[Stored items from a collection]
╭──

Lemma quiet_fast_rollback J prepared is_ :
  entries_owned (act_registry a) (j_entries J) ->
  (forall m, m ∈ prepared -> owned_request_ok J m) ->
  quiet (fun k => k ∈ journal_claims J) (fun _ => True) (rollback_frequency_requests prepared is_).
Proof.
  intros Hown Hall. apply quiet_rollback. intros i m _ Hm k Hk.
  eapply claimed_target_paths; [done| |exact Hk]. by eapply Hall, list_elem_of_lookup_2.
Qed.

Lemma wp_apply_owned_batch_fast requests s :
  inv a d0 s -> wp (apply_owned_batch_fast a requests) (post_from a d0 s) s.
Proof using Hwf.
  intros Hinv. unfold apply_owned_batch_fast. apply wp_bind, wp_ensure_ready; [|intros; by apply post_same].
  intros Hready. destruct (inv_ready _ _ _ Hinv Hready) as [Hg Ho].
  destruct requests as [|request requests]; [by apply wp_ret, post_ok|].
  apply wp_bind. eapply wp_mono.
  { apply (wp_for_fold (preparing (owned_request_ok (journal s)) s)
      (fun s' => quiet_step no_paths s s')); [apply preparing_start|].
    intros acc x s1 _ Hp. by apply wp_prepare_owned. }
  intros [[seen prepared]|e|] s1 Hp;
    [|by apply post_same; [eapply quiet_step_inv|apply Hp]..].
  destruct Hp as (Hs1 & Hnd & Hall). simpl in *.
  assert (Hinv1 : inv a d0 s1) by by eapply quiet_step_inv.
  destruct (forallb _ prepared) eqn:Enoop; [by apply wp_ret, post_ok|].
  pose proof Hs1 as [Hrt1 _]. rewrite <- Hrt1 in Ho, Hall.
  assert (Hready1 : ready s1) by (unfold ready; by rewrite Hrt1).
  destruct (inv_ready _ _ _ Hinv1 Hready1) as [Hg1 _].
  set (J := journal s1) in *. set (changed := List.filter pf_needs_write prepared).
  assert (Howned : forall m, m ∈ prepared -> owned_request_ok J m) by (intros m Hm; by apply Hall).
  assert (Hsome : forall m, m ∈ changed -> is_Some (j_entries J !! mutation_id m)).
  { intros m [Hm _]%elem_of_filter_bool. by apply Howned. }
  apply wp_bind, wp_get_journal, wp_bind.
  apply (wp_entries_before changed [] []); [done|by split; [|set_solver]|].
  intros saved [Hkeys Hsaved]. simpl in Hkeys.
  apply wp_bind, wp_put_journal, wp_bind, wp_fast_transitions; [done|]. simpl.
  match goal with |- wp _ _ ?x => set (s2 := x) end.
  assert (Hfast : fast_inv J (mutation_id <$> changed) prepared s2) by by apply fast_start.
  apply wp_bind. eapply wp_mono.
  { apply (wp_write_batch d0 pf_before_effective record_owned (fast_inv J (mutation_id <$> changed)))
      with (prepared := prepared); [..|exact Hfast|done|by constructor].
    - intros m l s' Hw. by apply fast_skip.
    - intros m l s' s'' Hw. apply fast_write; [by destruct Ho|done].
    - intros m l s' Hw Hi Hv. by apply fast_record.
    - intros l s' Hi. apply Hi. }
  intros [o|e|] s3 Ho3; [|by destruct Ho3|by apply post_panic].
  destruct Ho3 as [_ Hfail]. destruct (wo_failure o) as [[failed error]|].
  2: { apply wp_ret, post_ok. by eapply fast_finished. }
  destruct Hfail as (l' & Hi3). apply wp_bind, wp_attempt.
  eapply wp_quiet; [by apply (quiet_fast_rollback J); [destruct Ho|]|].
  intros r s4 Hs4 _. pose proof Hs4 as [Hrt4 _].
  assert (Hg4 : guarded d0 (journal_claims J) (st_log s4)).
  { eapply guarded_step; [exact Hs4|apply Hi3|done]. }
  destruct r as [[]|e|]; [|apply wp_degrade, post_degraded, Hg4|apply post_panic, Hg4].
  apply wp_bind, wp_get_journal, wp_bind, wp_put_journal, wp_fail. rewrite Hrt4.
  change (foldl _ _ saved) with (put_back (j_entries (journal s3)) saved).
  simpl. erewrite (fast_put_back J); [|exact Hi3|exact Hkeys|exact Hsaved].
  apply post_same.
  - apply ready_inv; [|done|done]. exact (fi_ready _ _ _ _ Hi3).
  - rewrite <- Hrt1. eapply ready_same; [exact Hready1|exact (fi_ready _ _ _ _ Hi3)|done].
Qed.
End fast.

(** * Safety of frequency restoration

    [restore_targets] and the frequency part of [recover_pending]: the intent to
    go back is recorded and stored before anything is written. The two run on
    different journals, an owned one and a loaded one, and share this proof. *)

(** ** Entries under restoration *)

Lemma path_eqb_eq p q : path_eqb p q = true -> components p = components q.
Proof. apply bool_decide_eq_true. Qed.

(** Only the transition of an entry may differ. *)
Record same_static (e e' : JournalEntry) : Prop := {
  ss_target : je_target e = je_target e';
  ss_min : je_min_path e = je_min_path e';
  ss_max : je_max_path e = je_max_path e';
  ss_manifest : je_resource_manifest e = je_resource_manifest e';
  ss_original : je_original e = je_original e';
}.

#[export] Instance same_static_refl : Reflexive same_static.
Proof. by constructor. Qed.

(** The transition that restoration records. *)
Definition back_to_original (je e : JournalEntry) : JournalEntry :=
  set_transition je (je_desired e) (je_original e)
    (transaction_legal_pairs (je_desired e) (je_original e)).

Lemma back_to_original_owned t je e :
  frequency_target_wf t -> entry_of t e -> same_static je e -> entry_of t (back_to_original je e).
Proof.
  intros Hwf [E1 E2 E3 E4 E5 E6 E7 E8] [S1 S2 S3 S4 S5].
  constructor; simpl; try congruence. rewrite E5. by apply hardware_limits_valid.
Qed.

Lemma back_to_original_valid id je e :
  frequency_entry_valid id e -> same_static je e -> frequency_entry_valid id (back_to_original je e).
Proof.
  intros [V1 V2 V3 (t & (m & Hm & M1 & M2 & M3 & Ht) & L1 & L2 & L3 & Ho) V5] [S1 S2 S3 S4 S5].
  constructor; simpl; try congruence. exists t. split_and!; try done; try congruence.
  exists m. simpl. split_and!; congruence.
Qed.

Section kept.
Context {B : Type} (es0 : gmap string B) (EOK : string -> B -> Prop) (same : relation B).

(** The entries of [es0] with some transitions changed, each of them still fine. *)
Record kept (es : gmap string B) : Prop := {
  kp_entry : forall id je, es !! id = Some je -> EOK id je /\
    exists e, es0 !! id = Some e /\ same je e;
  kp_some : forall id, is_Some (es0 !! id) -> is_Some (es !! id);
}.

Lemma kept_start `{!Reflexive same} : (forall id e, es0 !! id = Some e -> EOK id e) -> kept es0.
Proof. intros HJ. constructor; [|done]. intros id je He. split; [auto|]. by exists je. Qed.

╰──

▶ REQUIREMENT
Given the data above, transcribe exactly the lines from the one containing "Proof using Hwf." down to the one containing "apply (wp_entries_before changed", and no others.

▶ YOUR RESPONSE
Proof using Hwf.
  intros Hinv. unfold apply_owned_batch_fast. apply wp_bind, wp_ensure_ready; [|intros; by apply post_same].
  intros Hready. destruct (inv_ready _ _ _ Hinv Hready) as [Hg Ho].
  destruct requests as [|request requests]; [by apply wp_ret, post_ok|].
  apply wp_bind. eapply wp_mono.
  { apply (wp_for_fold (preparing (owned_request_ok (journal s)) s)
      (fun s' => quiet_step no_paths s s')); [apply preparing_start|].
    intros acc x s1 _ Hp. by apply wp_prepare_owned. }
  intros [[seen prepared]|e|] s1 Hp;
    [|by apply post_same; [eapply quiet_step_inv|apply Hp]..].
  destruct Hp as (Hs1 & Hnd & Hall). simpl in *.
  assert (Hinv1 : inv a d0 s1) by by eapply quiet_step_inv.
  destruct (forallb _ prepared) eqn:Enoop; [by apply wp_ret, post_ok|].
  pose proof Hs1 as [Hrt1 _]. rewrite <- Hrt1 in Ho, Hall.
  assert (Hready1 : ready s1) by (unfold ready; by rewrite Hrt1).
  destruct (inv_ready _ _ _ Hinv1 Hready1) as [Hg1 _].
  set (J := journal s1) in *. set (changed := List.filter pf_needs_write prepared).
  assert (Howned : forall m, m ∈ prepared -> owned_request_ok J m) by (intros m Hm; by apply Hall).
  assert (Hsome : forall m, m ∈ changed -> is_Some (j_entries J !! mutation_id m)).
  { intros m [Hm _]%elem_of_filter_bool. by apply Howned. }
  apply wp_bind, wp_get_journal, wp_bind.
  apply (wp_entries_before changed [] []); [done|by split; [|set_solver]|].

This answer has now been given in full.